▶ Task to carry out
From the listing below, pull each line that includes "Lemma".

|---|

(** Two writes side by side are one. *)
Lemma splice_splice L o k data :
  0 ≤ o → o + Z.of_nat (length data) ≤ Z.of_nat (length L) → (k ≤ length data)%nat →
  splice (splice L o (take k data)) (o + Z.of_nat k) (drop k data) = splice L o data.
Proof.
  intros Ho Hl Hk. apply list_eq. intros i. assert (length (take k data) = k) as Lt by (rewrite length_take; lia).
  rewrite !splice_lookup by (rewrite ?splice_length; rewrite ?length_drop, ?Lt; lia). rewrite length_drop, Lt.
  repeat case_decide; try lia; try done; [rewrite lookup_drop; f_equal; lia|rewrite lookup_take_lt by lia; done].
Qed.
Lemma splice_tail A B data : (length data ≤ length B)%nat → splice (A ++ B) (Z.of_nat (length A)) data = A ++ data ++ drop (length data) B.
Proof. intros H. unfold splice. rewrite Nat2Z.id, take_app_length. by rewrite drop_app, drop_ge, app_nil_l, Nat.add_comm, Nat.add_sub by lia. Qed.

Lemma crashes_snoc_inv disk pending off data img :
  crashes disk (pending ++ [(off, data)]) img → ∃ mid k, crashes disk pending mid ∧ (k ≤ length data)%nat ∧ img = splice mid off (take k data).
Proof.
  revert disk. induction pending as [|[o dt] rest IH]; intros disk H; cbn [app] in H; inversion H as [|? ? ? k ? ? Hk H']; subst.
  - inversion H'; subst. exists disk, k. split_and!; [constructor|done|done].
  - destruct (IH _ H') as (mid & k' & C & Hk' & ->). exists mid, k'. split_and!; [by apply (crashes_write _ _ _ k)|done|done].
Qed.

Section append.
Context (hash_of : list Z → Hash) `{!HashLaws hash_of}.
#[local] Instance chunk_store_append : NodeStore (ChunkStore CrashDev) := ChunkStore_store hash_of.
Implicit Types (s : Store CrashDev) (d : CrashDev).

(** ** What [wal_usage] measures *)

Lemma log_fits s m ops : engine_ok hash_of s m ops → Z.of_nat (length (log_of hash_of ops (sb_wal_next_seq (cm_sb m)))) ≤ sb_wal_len (cm_sb m).
Proof using Type.
  intros V. destruct (eo_log _ _ _ _ V) as [(tail & Hlog & _) _ _]. apply (f_equal length) in Hlog. unfold log_region in Hlog. rewrite rotate_length, length_app in Hlog.
  pose proof (eo_commit _ _ _ _ V) as C. pose proof (sb_nonneg _ (ci_sb _ _ _ C)) as (G1 & G2 & G3 & G4 & G5 & G6). destruct (ci_geom _ _ _ C) as [Hh Hl]. unfold cm_chunk_off, len_z in Hl.
  rewrite slice_length in Hlog by (unfold WAL_OFF in *; lia). lia.
Qed.

(** The bytes of the records that are in the log. *)
Lemma usage_spec s m ops :
  engine_ok hash_of s m ops → wal_usage s = Ret (Ok (Z.of_nat (length (log_of hash_of ops (sb_wal_next_seq (cm_sb m))))), s).
Proof using HashLaws0.
  intros V. pose proof (log_fits s m ops V) as Hfit. pose proof (records_length hash_of _ _ _ V) as Hlen. pose proof (eo_tail _ _ _ _ V) as Ht. pose proof (eo_wal_len _ _ _ _ V) as Hw. destruct (eo_sb _ _ _ _ V) as [Esb _].
  pose proof (eo_commit _ _ _ _ V) as C. pose proof (sb_nonneg _ (ci_sb _ _ _ C)) as (G1 & G2 & G3 & G4 & G5 & G6). destruct (ci_geom _ _ _ C) as [Hh Hl]. pose proof (ci_small _ _ _ C) as Hsm.
  unfold wal_usage, mbind, eng_bind, asks. destruct ops as [|op ops]; [destruct (st_wal_records s); done|]. destruct (st_wal_records s) as [|r rs]; [done|]. pose proof (log_length_pos hash_of op ops (sb_wal_next_seq (cm_sb m))) as Hpos.
  set (L := Z.of_nat (length (log_of hash_of (op :: ops) (sb_wal_next_seq (cm_sb m))))) in *. assert (48 ≤ L) as HL by (unfold L; lia). rewrite Ht, Hw, Esb. unfold to_phys. rewrite (proj2 (Z.eqb_neq _ _)) by lia.
  set (wl := sb_wal_len (cm_sb m)) in *. set (hd := sb_wal_head (cm_sb m)) in *. pose proof (Z.mod_pos_bound (hd + L) wl ltac:(lia)) as Hb. unfold cm_chunk_off, WAL_OFF in Hl. fold wl in Hl.
  unfold add64. rewrite decide_True by (unfold U64_MAX; lia). unfold sub64. rewrite decide_True by lia. unfold mod64. rewrite decide_False by lia.
  assert (((hd + L) mod wl + wl - hd) mod wl = L mod wl) as ->.
  { replace ((hd + L) mod wl + wl - hd) with ((hd + L) mod wl + (wl - hd)) by lia. rewrite Z.add_mod_idemp_l by lia. replace (hd + L + (wl - hd)) with (L + 1 * wl) by lia. apply Z.mod_add. lia. }
  unfold mret, eng_ret. destruct (Z.eq_dec L wl) as [->|Hne]; [rewrite Z.mod_same by lia; done|]. rewrite Z.mod_small by lia. by rewrite (proj2 (Z.eqb_neq _ _)) by lia.
Qed.

(** ** An image with a record written behind the log *)

Lemma commit_wal img m p data :
  commit_of hash_of img m → is_bytes data → 0 ≤ p → p + len_z data ≤ sb_wal_len (cm_sb m) → commit_of hash_of (splice img (WAL_OFF + p) data) m.
Proof using Type.
  intros C Hb Hp Hl. pose proof (sb_nonneg _ (ci_sb _ _ _ C)) as (G1 & G2 & G3 & G4 & G5 & G6). destruct (ci_geom _ _ _ C) as [Hh Hg]. unfold cm_chunk_off, len_z in *. assert (0 ≤ WAL_OFF) as Hw by done.
  assert (∀ q n, 0 ≤ q → 0 ≤ n → q + n ≤ WAL_OFF ∨ cm_chunk_off m ≤ q → slice (splice img (WAL_OFF + p) data) q n = slice img q n) as Hout by (unfold cm_chunk_off; intros; apply slice_splice_out; lia).
  apply (commit_stable hash_of img); [done|apply splice_bytes; [apply C|done]|apply splice_length; lia| | |].
  - destruct (slot_range (cm_in_b m)). apply Hout; unfold SB_SIZE in *; lia.
  - destruct (slot_range (negb (cm_in_b m))). rewrite Hout by (unfold SB_SIZE in *; lia). apply (ci_dead _ _ _ C).
  - intros q o n Hin H1 H2 H3. pose proof (prot_nonneg hash_of _ _ _ C Hin). apply Hout; unfold cm_chunk_off; lia.
Qed.

Lemma region_wal img m o data :
  commit_of hash_of img m → 0 < sb_wal_len (cm_sb m) → 0 ≤ o → o + len_z data ≤ sb_wal_len (cm_sb m) → to_phys (cm_sb m) o + len_z data ≤ sb_wal_len (cm_sb m) →
  log_region (splice img (WAL_OFF + to_phys (cm_sb m) o) data) (cm_sb m) = splice (log_region img (cm_sb m)) o data.
Proof using Type.
  intros C Hw Ho H1 H2. pose proof (sb_nonneg _ (ci_sb _ _ _ C)) as (G1 & G2 & G3 & G4 & G5 & G6). destruct (ci_geom _ _ _ C) as [Hh Hg]. unfold cm_chunk_off, len_z in *. assert (0 ≤ WAL_OFF) as Hw0 by done.
  unfold log_region, to_phys in *. rewrite (proj2 (Z.eqb_neq _ _)) in * by lia. pose proof (Z.mod_pos_bound (sb_wal_head (cm_sb m) + o) (sb_wal_len (cm_sb m)) Hw). rewrite slice_splice_in by lia.
  assert (Z.of_nat (length (slice img WAL_OFF (sb_wal_len (cm_sb m)))) = sb_wal_len (cm_sb m)) as HR by (rewrite slice_length by lia; lia).
  pose proof (ring_splice (sb_wal_head (cm_sb m)) o (slice img WAL_OFF (sb_wal_len (cm_sb m))) data) as E. cbv zeta in E. rewrite HR in E. apply E; lia.
Qed.

(** An image with the commit whose log begins with the operations. *)
Definition keeps_log (m : Commit) (ops : list WalOp) (img : list Z) : Prop :=
  commit_of hash_of img m ∧ ∃ tail, log_region img (cm_sb m) = log_of hash_of ops (sb_wal_next_seq (cm_sb m)) ++ tail.

Lemma region_length img m : commit_of hash_of img m → Z.of_nat (length (log_region img (cm_sb m))) = sb_wal_len (cm_sb m).
Proof using Type.
  intros C. pose proof (sb_nonneg _ (ci_sb _ _ _ C)) as (G1 & G2 & G3 & G4 & G5 & G6). destruct (ci_geom _ _ _ C) as [Hh Hg]. unfold cm_chunk_off, len_z in *. unfold log_region.
  rewrite rotate_length, slice_length by (unfold WAL_OFF in *; lia). lia.
Qed.

(** A write, whole or torn, behind the log leaves the log. *)
Lemma keeps_write m ops img o data :
  keeps_log m ops img → is_bytes data → 0 < sb_wal_len (cm_sb m) → Z.of_nat (length (log_of hash_of ops (sb_wal_next_seq (cm_sb m)))) ≤ o →
  o + len_z data ≤ sb_wal_len (cm_sb m) → to_phys (cm_sb m) o + len_z data ≤ sb_wal_len (cm_sb m) →
  keeps_log m ops (splice img (WAL_OFF + to_phys (cm_sb m) o) data).
Proof using Type.
  intros [C (tail & E)] Hb Hw Ho H1 H2. assert (0 ≤ to_phys (cm_sb m) o) as H0 by (unfold to_phys; rewrite (proj2 (Z.eqb_neq _ _)) by lia; apply Z.mod_pos_bound; lia).
  split; [by apply commit_wal|]. rewrite region_wal by (done || lia). pose proof (region_length img m C) as Hl. rewrite E in *. set (l := log_of hash_of ops _) in *. rewrite length_app in Hl. unfold len_z in *.
  exists (splice tail (o - Z.of_nat (length l)) data). apply list_eq. intros i. rewrite splice_lookup by (rewrite ?length_app; lia). destruct (decide (i < length l)%nat) as [Hi|Hi].
  - rewrite decide_False by lia. by rewrite !lookup_app_l by lia.
  - rewrite (lookup_app_r l (splice _ _ _)) by lia. rewrite splice_lookup by lia. repeat case_decide; try lia; [f_equal; lia|]. by rewrite lookup_app_r by lia.
Qed.

(** ** The device while a record is written *)

(** Whatever a crash keeps, the commit and its log are there. *)
Definition log_safe (m : Commit) (ops : list WalOp) d : Prop := dev_ok d ∧ ∀ img, crashes (cd_durable d) (cd_pending d) img → keeps_log m ops img.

|---|

▶ Answer box
Lemma splice_splice L o k data :
Lemma splice_tail A B data : (length data ≤ length B)%nat → splice (A ++ B) (Z.of_nat (length A)) data = A ++ data ++ drop (length data) B.
Lemma crashes_snoc_inv disk pending off data img :
Lemma log_fits s m ops : engine_ok hash_of s m ops → Z.of_nat (length (log_of hash_of ops (sb_wal_next_seq (cm_sb m)))) ≤ sb_wal_len (cm_sb m).
Lemma usage_spec s m ops :
Lemma commit_wal img m p data :
Lemma region_wal img m o data :
Lemma region_length img m : commit_of hash_of img m → Z.of_nat (length (log_region img (cm_sb m))) = sb_wal_len (cm_sb m).
Lemma keeps_write m ops img o data :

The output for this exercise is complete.